President Joao Goulart was guilty of the usual crimes: He took an independent stand in foreign policy, resuming relations with socialist countries and opposing sanctions against Cuba; his administration passed a law limiting the amount of profits multinationals could transmit outside the country; a subsidiary of ITT was nationalized; he promoted economic and social reforms. And Attorney-General Robert Kennedy was uneasy about Goulart allowing "communists" to hold positions in government agencies. Yet the man was no radical. He was a millionaire land-owner and a Catholic who wore a medal of the Virgin around his neck. That, however, was not enough to save him. In 1964, he was overthrown in a military coup which had deep, covert American involvement. The official Washington line was...yes, it's unfortunate that democracy has been overthrown in Brazil...but, still, the country has been saved from communism.

For the next 15 years, all the features of military dictatorship that Latin America has come to know were instituted: Congress was shut down, political opposition was reduced to virtual extinction, habeas corpus for "political crimes" was suspended, criticism of the president was forbidden by law, labor unions were taken over by government interveners, mounting protests were met by police and military firing into crowds, peasants' homes were burned down, priests were brutalized...disappearances, death squads, a remarkable degree and depravity of torture...the government had a name for its program: the "moral rehabilitation" of Brazil.

Washington was very pleased. Brazil broke relations with Cuba and became one of the United States' most reliable allies in Latin America.

Dominican Republic, 1963-66:

In February 1963, Juan Bosch took office as the first democratically elected president of the Dominican Republic since 1924. Here at last was John F. Kennedy's liberal anti-Communist, to counter the charge that the U.S. supported only military dictatorships. Bosch's government was to be the long sought " showcase of democracy " that would put the lie to Fidel Castro. He was given the grand treatment in Washington shortly before he took office.

Bosch was true to his beliefs. He called for land reform, low-rent housing, modest nationalization of business, and foreign investment provided it was not excessively exploitative of the country and other policies making up the program of any liberal Third World leader serious about social change. He was likewise serious about civil liberties: Communists, or those labeled as such, were not to be persecuted unless they actually violated the law.

A number of American officials and congresspeople expressed their discomfort with Bosch's plans, as well as his stance of independence from the United States.
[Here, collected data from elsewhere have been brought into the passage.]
(* ===== verification/Positions.v ===== *)
(** * Positions, tickers and balances (packages/trading-engine/src: types.ts, protection.ts)

    What a client reports of an account and a market, and which orders protect a position. *)

From Stdlib Require Import ZArith Lia Bool Ascii Floats.
From stdpp Require Import base strings option list.
From S2P Require Import Prelude JsNumber JsObject JsValue AccountRisk RiskState Execution Capabilities ExecutionRecovery.

Local Open Scope float_scope.

(** ** Data (types.ts) *)

Inductive ValuationStatus := CompleteValuation | UnavailableValuation.
Inductive CostBasisStatus := CompleteBasis | PartialBasis | UnavailableBasis.
#[export] Instance ValuationStatus_eq_dec : EqDecision ValuationStatus.
Proof. solve_decision. Defined.

Record Position := {
  po_symbol : string;
  po_asset : string;
  po_amount : number;
  po_quoteValue : option number;
  po_valuationStatus : option ValuationStatus;
  po_valuationReason : option string;
  po_positionSide : option PositionSide;
  po_leverage : option number;
  po_marginType : option MarginType;
  po_markPrice : option number;
  po_liquidationPrice : option number;
  po_margin : option number;
  po_avgEntryPrice : option number;
  po_unrealizedPnl : option number;
  po_unrealizedPnlPct : option number;
  po_costBasisStatus : option CostBasisStatus;
  po_costBasisReason : option string
}.

Record Ticker := {
  ti_symbol : string;
  ti_last : option number;
  ti_bid : option number;
  ti_ask : option number;
  ti_high24h : option number;
  ti_low24h : option number;
  ti_changePct24h : option number;
  ti_volume24h : option number;
  ti_quoteVolume24h : option number;
  ti_timestamp : number;
  ti_sourceTimestampKnown : option bool
}.

Record Balance := {
  ba_asset : string;
  ba_free : number;
  ba_used : number;
  ba_total : number;
  ba_quoteValue : option number
}.

(** ** Protection (protection.ts) *)

Definition reduceSide (p : Position) : OrderSide :=
  if bool_decide (po_positionSide p = Some ShortSide) || (po_amount p <? 0) then Buy else Sell.

Definition hasStopComponent (o : Order) : bool :=
  match o_type o with
  | Some type => bool_decide (type = Oco) || bool_decide (type ∈ [Stop; StopMarket; TrailingStopMarket])
  | None => false
  end.

Inductive Coverage := Protected | PartlyProtected | Unprotected.
#[export] Instance Coverage_eq_dec : EqDecision Coverage.
Proof. solve_decision. Defined.

Definition protectionCoverage (o : Order) (p : Position) (coveragePct : number) (mode : PositionMode) : Coverage :=
  if bool_decide (mode = Hedge) && negb (bool_decide (o_positionSide o = po_positionSide p)) then Unprotected
  else if negb (String.eqb (o_symbol o) (po_symbol p)) || negb (bool_decide (o_side o = reduceSide p)) || negb (hasStopComponent o)
  then Unprotected
  else
    let amount := Math_abs (po_amount p) in
    if amount <=? 0 then Unprotected
    else if bool_decide (o_closePosition o = Some true) then Protected
    else
      let remaining := Math_max 0 (Math_abs (o_amount o) - Math_max 0 (o_filled o)) in
      if remaining <=? 0 then Unprotected
      else if amount * (coveragePct / 100) <=? remaining then Protected else PartlyProtected.

Definition isProtection (o : Order) (p : Position) (coveragePct : number) (mode : PositionMode) : bool :=
  bool_decide (protectionCoverage o p coveragePct mode = Protected).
Land reform and nationalization are always touchy issues in Washington, the stuff that "creeping socialism" is made of. In several quarters of the U.S. press Bosch was red-baited.

In September, the military boots marched. Bosch was out. The United States, which could discourage a military coup in Latin America with a frown, did nothing.
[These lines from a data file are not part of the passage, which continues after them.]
Definition prepareOrder (side : OrderSide) (params : OrderIntent) (ct : OrderPlanningContext) : result PlanError PreparedOrder :=
  let config := ct_config ct in
  _ ← throwIf (negb (validateTradingSymbol (it_symbol params) (pl_marketType config) (pl_quoteCurrency config))) WrongSymbol;
  let futures := isFuturesSymbol (it_symbol params) (pl_quoteCurrency config) in
  let context := capability_context ct futures in
  let cap := evaluateOrderCapability toUpperCase toLowerCase context (intent_input side params) in
  _ ← throwIf (bool_decide (c_status (oc_capability cap) = Unsupported)) (CapabilityRefused (c_reason (oc_capability cap)));
  _ ← check_intent (ct_mode ct) params;
  ticker ← match md_ticker (ct_exchange ct) (it_symbol params) with Some t => Ok t | None => Throw ClientThrew end;
  _ ← check_trigger side params (ti_last ticker);
  let counts := countsTowardsDailyLimit config side params in
  reducing ← reducing_position ct side params (futures && negb counts);
  let closePosition := if truthy (it_closePosition params) then reducing else None in
  let '(price, source) := reference_price side params ticker in
  _ ← throwIf (negb (positive_opt price)) NoReferencePrice;
  let referencePrice := default 0 price in
  amount ← asked_amount params closePosition referencePrice;
  _ ← throwIf (negb (isFinite amount) || (amount <=? 0)) PlannedAmountNotPositive;
  amount ← lot_amount_of ct params futures (present closePosition) amount referencePrice;
  _ ← throwIf (position_exceeded amount reducing) ExceedsPosition;
  let notional := planned_notional params futures closePosition amount referencePrice in
  _ ← throwIf (negb (isFinite notional) || (notional <=? 0)) NotionalInvalid;
  let requested := bool_decide (it_reduceOnly params = Some true) || bool_decide (it_closePosition params = Some true) in
  let input := planned_input side params amount in
  Ok {| pd_input := input; pd_capabilityContext := context; pd_side := side; pd_amount := amount; pd_notional := notional;
        pd_referencePrice := referencePrice; pd_referencePriceSource := source; pd_referenceTimestamp := ti_timestamp ticker;
        pd_countTowardsDailyLimit := counts; pd_closePosition := closePosition; pd_reducingPosition := reducing;
        pd_reduceOnlyRequested := requested;
        pd_reduceOnlyApplied := requested && match oc_constraints cap with [] => true | _ => false end;
        pd_exchangeConstraint := match oc_constraints cap with [] => None | l => Some (String.concat "; " l) end;
        pd_summary := formatPreparedOrderSummary side amount input context (pl_quoteCurrency config) notional |}.

(** ** OCO plans *)

Definition formatPreparedOcoSummary (input : PlaceOcoOrderInput) (quoteCurrency : string) (observedNotional riskNotional : number) : string :=
  String.concat "" ["OCO "; side_upper (oco_side input); " "; numberToString (oco_amount input); " "; oco_symbol input; " SL ";
    numberToString (oco_stopLossPrice input); " / TP "; numberToString (oco_takeProfitPrice input); " ≈ ";
    toFixed 2 observedNotional; " "; quoteCurrency;
    match oco_side input with
    | Buy => String.concat "" [" (risk ≤ "; toFixed 2 riskNotional; " "; quoteCurrency; ")"]
    | Sell => ""
    end]%string.

Definition oco_input (params : OcoIntent) (amount : number) : PlaceOcoOrderInput :=
  {| oco_symbol := oi_symbol params; oco_side := oi_side params; oco_amount := amount; oco_stopLossPrice := oi_stopLossPrice params;
     oco_takeProfitPrice := oi_takeProfitPrice params; oco_listClientOrderId := None; oco_aboveClientOrderId := None;
     oco_belowClientOrderId := None |}.

Definition oco_range_ok (side : OrderSide) (stopLoss takeProfit price : number) : bool :=
  match side with
  | Sell => negb (price <=? stopLoss) && negb (takeProfit <=? price)
  | Buy => negb (stopLoss <=? price) && negb (price <=? takeProfit)
  end.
Nineteen months later, a revolt broke out which promised to put the exiled Bosch back into power. The United States sent 23,000 troops to help crush it.

Cuba, 1959 to present:

Fidel Castro came to power at the beginning of 1959. A U.S. National Security Council meeting of March 10, 1959 included on its agenda the feasibility of bringing "another government to power in Cuba." There followed 40 years of terrorist attacks, bombings, full-scale military invasion, sanctions, embargoes, isolation, assassinations...Cuba had carried out The Unforgivable Revolution, a very serious threat of setting a "good example" in Latin America.
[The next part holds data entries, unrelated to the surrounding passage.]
(* ===== verification/PlanSafety.v ===== *)
(** * What a plan promises

    A prepared order is sound on the market data it was prepared from and fits the paper
    client that would hold it, and a confirmed plan that passes its preflight with evidence
    that has not changed is executed near what was confirmed. *)

From Stdlib Require Import ZArith Lia Bool Ascii Floats.
From stdpp Require Import base strings option list.
From S2P Require Import Prelude JsNumber JsObject JsValue JsFloat JsMath JsText AccountRisk RiskState Execution.
From S2P Require Import Venues Capabilities ExecutionRecovery PaperAccount PaperPath PaperStore PaperSession PaperLedger PaperFutures PaperClient.
From S2P Require Import Positions OrderPlan OrderPreflight.

#[local] Set Warnings "-inexact-float".

Local Open Scope float_scope.

(** Finite and above zero. *)
Definition positive_number (x : number) : Prop := isFinite x = true /\ (0 <? x) = true.

Lemma positive_of x : isFinite x = true -> (x <=? 0) = false -> positive_number x.
Proof. intros F L. split; [done|]. apply leb_false_ltb; [by apply isFinite_notNaN| |done]. by apply isFinite_notNaN. Qed.

Lemma guard_positive x : negb (isFinite x) || (x <=? 0) = false -> positive_number x.
Proof. intros H. bool_hyps. by apply positive_of. Qed.

Lemma positive_opt_inv o : positive_opt o = true -> exists x, o = Some x /\ positive_number x.
Proof. destruct o as [x|]; [|done]. intros H. cbn in H. bool_hyps. exists x. split; [done|by apply positive_of]. Qed.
The saddest part of this is that the world will never know what kind of society Cuba could have produced if left alone, if not constantly under the gun and the threat of invasion, if allowed to relax its control at home. The idealism, the vision, the talent were all there. But we'll never know. And that of course was the idea.

Indonesia, 1965:

A complex series of events, involving a supposed coup attempt, a counter-coup, and perhaps a counter-counter-coup, with American fingerprints apparent at various points, resulted in the ouster from power of Sukarno and his replacement by a military coup led by General Suharto. The massacre that began immediately-of Communists, Communist sympathizers, suspected Communists, suspected Communist sympathizers, and none of the above-was called by the New York Times "one of the most savage mass slayings of modern political history." The estimates of the number killed in the course of a few years begin at half a million and go above a million.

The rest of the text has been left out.